(Saved entries)
:::
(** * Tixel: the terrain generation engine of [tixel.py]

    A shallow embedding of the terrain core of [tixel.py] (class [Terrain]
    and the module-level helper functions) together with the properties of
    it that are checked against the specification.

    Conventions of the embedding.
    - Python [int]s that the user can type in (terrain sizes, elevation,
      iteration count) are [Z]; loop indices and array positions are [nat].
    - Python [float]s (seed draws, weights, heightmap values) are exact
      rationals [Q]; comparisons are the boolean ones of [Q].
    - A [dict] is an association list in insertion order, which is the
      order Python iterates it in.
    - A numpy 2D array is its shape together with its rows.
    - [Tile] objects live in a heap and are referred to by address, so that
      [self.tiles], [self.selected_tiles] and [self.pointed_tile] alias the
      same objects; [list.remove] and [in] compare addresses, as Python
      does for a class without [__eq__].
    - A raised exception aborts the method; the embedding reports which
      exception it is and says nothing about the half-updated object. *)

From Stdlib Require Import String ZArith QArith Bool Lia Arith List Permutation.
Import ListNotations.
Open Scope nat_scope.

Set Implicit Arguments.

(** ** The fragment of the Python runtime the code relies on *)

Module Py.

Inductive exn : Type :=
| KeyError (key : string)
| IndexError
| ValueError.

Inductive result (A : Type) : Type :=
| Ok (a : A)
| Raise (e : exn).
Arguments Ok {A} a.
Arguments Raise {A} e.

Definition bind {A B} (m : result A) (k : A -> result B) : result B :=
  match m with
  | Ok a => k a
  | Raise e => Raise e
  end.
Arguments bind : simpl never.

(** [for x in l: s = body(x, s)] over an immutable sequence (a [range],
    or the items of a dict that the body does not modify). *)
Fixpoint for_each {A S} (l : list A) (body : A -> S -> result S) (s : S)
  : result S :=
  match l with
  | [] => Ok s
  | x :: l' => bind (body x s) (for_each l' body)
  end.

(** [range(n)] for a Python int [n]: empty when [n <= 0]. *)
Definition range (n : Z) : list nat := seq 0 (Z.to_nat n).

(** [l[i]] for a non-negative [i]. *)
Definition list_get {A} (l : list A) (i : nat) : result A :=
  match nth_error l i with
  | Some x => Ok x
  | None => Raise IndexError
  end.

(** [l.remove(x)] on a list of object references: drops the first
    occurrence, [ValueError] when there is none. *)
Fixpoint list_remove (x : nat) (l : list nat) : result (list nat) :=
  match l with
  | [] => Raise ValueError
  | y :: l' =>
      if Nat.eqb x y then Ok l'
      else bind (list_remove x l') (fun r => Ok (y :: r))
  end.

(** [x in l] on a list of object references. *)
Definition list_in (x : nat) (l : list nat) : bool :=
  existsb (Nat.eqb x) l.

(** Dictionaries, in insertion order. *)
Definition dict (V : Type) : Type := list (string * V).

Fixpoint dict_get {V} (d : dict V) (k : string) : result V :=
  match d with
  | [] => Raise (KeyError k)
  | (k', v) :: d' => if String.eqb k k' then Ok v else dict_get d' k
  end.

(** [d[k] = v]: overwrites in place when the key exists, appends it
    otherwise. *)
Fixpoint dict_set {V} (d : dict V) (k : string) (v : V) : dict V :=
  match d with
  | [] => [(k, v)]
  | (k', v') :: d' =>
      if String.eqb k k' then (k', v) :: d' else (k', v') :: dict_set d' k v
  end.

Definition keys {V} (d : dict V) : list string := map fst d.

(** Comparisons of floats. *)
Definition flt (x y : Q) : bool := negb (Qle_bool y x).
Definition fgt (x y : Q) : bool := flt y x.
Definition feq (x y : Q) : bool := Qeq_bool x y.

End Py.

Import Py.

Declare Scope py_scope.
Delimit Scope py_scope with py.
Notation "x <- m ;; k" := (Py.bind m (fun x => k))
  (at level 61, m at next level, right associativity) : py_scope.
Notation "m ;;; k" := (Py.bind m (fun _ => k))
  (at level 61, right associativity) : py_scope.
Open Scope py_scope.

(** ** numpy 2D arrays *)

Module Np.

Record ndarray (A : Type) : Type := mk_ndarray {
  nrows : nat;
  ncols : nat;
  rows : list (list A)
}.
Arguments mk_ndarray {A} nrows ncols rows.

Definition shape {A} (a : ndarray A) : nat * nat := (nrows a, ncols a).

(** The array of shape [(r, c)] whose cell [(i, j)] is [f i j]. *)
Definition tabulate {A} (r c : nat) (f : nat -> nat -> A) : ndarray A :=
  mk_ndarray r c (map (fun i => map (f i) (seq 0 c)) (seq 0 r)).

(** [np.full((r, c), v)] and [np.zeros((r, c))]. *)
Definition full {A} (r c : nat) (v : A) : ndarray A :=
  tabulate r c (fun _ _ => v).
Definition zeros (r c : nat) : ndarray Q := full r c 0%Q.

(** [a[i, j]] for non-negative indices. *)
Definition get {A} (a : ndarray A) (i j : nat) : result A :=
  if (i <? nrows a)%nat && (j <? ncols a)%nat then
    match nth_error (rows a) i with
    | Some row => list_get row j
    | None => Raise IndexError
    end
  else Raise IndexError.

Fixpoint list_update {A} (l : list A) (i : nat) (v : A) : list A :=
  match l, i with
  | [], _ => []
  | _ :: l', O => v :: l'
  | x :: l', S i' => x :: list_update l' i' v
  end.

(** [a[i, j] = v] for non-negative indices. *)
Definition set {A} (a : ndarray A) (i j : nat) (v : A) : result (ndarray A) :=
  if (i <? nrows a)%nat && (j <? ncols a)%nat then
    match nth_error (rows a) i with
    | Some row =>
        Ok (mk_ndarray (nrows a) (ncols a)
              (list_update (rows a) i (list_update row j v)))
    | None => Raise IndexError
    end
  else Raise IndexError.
:::
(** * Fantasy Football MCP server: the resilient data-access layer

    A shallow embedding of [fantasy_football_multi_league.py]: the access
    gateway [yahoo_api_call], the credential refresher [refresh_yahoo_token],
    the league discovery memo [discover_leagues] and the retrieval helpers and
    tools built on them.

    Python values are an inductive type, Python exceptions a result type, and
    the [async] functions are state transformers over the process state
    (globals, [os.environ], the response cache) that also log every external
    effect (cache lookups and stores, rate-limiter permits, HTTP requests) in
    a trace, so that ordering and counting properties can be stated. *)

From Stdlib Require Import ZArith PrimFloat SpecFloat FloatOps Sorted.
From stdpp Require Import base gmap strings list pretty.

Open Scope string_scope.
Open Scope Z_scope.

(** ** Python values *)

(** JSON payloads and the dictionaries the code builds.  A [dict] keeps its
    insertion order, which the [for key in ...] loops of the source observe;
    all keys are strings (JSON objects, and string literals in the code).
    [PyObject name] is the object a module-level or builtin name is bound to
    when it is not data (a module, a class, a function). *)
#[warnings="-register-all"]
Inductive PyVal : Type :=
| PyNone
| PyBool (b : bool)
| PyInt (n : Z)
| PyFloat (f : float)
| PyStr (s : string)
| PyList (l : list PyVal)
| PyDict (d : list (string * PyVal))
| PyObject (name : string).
:::
ABOUT THIS EXERCISE:
Give the number of lines in the records above that contain the word "From", and nothing more.

WORKED SOLUTION:
3